HOW TO COMPLETE THIS TASK ▸
Nothing outside the range is wanted. Repeat exactly the lines below from the one with "persistent_batch_ : option (option node);" through the one with "Definition setToPersistentAt (state_root".

ENTRIES SUPPLIED ▸

(* ===== verification/StorageExtension.v ===== *)
(** * The storage of the runtime

    Models the calls by which the runtime reads and writes its storage
    ([src/src/extensions/impl/storage_extension.cpp]) and its memory
    ([memory_extension.cpp]), with the provider of the current batch
    ([src/src/runtime/common/trie_storage_provider_impl.cpp]) and the root of a
    list of values
    ([src/src/storage/trie/serialization/ordered_trie_hash.hpp]).

    Arguments and results are pointers and spans of the memory of [WasmMemory];
    keys and values are in the batches of [TrieStorage].  The tracker of changes
    is shared by the batches of one storage, so it is kept once, next to the
    trie of the persistent batch.  The current batch, when it is persistent, is
    the persistent batch itself.

    The calls of the runtime composed with its memory and the current batch. *)

From S2P Require Import Prelude BufferStorage Scale Trie TrieMap TrieCodec TrieSerializer ChangesTrie TrieStorage TrieCursor WasmMemory ScaleProps TrieLemmas TrieProps TrieCursorProps.
Open Scope Z_scope.

(** ** The root of a list of values *)

Section ordered.
Context (hash256 : bytes -> bytes).

Fixpoint put_values (key : Z) (values : list bytes) (trie : option node) : outcome (option node) :=
  match values with
  | [] => Ok trie
  | v :: values' =>
      enc ← encode TCompact key;
      trie ← put default_load trie enc v;
      put_values (key + 1) values' trie
  end.

Definition calculateOrderedTrieHash (values : list bytes) : outcome bytes :=
  match values with
  | [] => Ok (hash256 [byte 0])
  | _ =>
      trie ← put_values 0 values None;
      n ← ok_or undefined_behaviour trie;
      enc ← encodeNode hash256 n;
      Ok (hash256 enc)
  end.
End ordered.

(** ** The current batch *)

Inductive current : Type := CurNull | CurEphemeral (trie : EphemeralTrieBatch) | CurPersistent.

Module TrieStorageProviderImpl.
Section provider.
Context {St B : Type} `{!BufferStorage St B}.
Context (node_prefix : bytes) (hash256 : bytes -> bytes) (max_size : ty -> Z).

Record t : Type := mk {
  trie_storage_ : TrieStorageImpl;
  store : St;
  tracker_ : option tracker;
  persistent_batch_ : option (option node);
  current_batch_ : current
}.

Definition set_batches (p : option (option node)) (c : current) (s : t) : t := mk (trie_storage_ s) (store s) (tracker_ s) p c.

Definition setToEphemeral : act t (outcome unit) :=
  s ← gets (fun s => s);
  TRY batch ← returned (getEphemeralBatch node_prefix hash256 max_size (trie_storage_ s) (store s));
  modify (set_batches (persistent_batch_ s) (CurEphemeral batch));;
  mret (Ok tt).

Definition setToEphemeralAt (state_root : bytes) : act t (outcome unit) :=
  s ← gets (fun s => s);
  TRY batch ← returned (getEphemeralBatchAt node_prefix hash256 max_size state_root (store s));
  modify (set_batches (persistent_batch_ s) (CurEphemeral batch));;
  mret (Ok tt).

Definition setToPersistent : act t (outcome unit) :=
  s ← gets (fun s => s);
  match persistent_batch_ s with
  | Some b => modify (set_batches (Some b) CurPersistent);; mret (Ok tt)
  | None =>
      TRY batch ← returned (getPersistentBatch node_prefix hash256 max_size (trie_storage_ s) (tracker_ s) (store s));
      modify (set_batches (Some (trie_ batch)) CurPersistent);;
      mret (Ok tt)
  end.

Definition setToPersistentAt (state_root : bytes) : act t (outcome unit) :=
  s ← gets (fun s => s);
  TRY batch ← returned (getPersistentBatchAt node_prefix hash256 max_size state_root (tracker_ s) (store s));
  modify (set_batches (Some (trie_ batch)) CurPersistent);;
  mret (Ok tt).

Definition isCurrentlyPersistent (s : t) : bool := match current_batch_ s with CurPersistent => true | _ => false end.

(** The trie of the current batch; a null batch is dereferenced by every user. *)
Definition current_trie : act t (option node) :=
  s ← gets (fun s => s);
  match current_batch_ s with
  | CurNull => lift (Err undefined_behaviour)
  | CurEphemeral trie => mret trie
  | CurPersistent => lift (ok_or undefined_behaviour (persistent_batch_ s))
  end.

Definition node_loader (s : t) : node -> outcome (option node) := load_child node_prefix hash256 max_size (store s).

(** An operation of the current batch that changes it. *)
Definition on_batch (ephemeral : EphemeralTrieBatch -> outcome unit * EphemeralTrieBatch)
    (persistent : PersistentTrieBatch -> outcome unit * PersistentTrieBatch) : act t (outcome unit) :=
  trie ← current_trie;
  s ← gets (fun s => s);
  match current_batch_ s with
  | CurPersistent =>
      let '(r, b) := persistent {| trie_ := trie; changes_ := tracker_ s |} in
      modify (fun s => mk (trie_storage_ s) (store s) (changes_ b) (Some (trie_ b)) CurPersistent);;
      returned r
  | _ =>
      let '(r, trie) := ephemeral trie in
      modify (set_batches (persistent_batch_ s) (CurEphemeral trie));;
      returned r
  end.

ANSWER FOR THIS EXERCISE ▸
  persistent_batch_ : option (option node);
  current_batch_ : current
}.

Definition set_batches (p : option (option node)) (c : current) (s : t) : t := mk (trie_storage_ s) (store s) (tracker_ s) p c.

Definition setToEphemeral : act t (outcome unit) :=
  s ← gets (fun s => s);
  TRY batch ← returned (getEphemeralBatch node_prefix hash256 max_size (trie_storage_ s) (store s));
  modify (set_batches (persistent_batch_ s) (CurEphemeral batch));;
  mret (Ok tt).

Definition setToEphemeralAt (state_root : bytes) : act t (outcome unit) :=
  s ← gets (fun s => s);
  TRY batch ← returned (getEphemeralBatchAt node_prefix hash256 max_size state_root (store s));
  modify (set_batches (persistent_batch_ s) (CurEphemeral batch));;
  mret (Ok tt).

Definition setToPersistent : act t (outcome unit) :=
  s ← gets (fun s => s);
  match persistent_batch_ s with
  | Some b => modify (set_batches (Some b) CurPersistent);; mret (Ok tt)
  | None =>
      TRY batch ← returned (getPersistentBatch node_prefix hash256 max_size (trie_storage_ s) (tracker_ s) (store s));
      modify (set_batches (Some (trie_ batch)) CurPersistent);;
      mret (Ok tt)
  end.

Definition setToPersistentAt (state_root : bytes) : act t (outcome unit) :=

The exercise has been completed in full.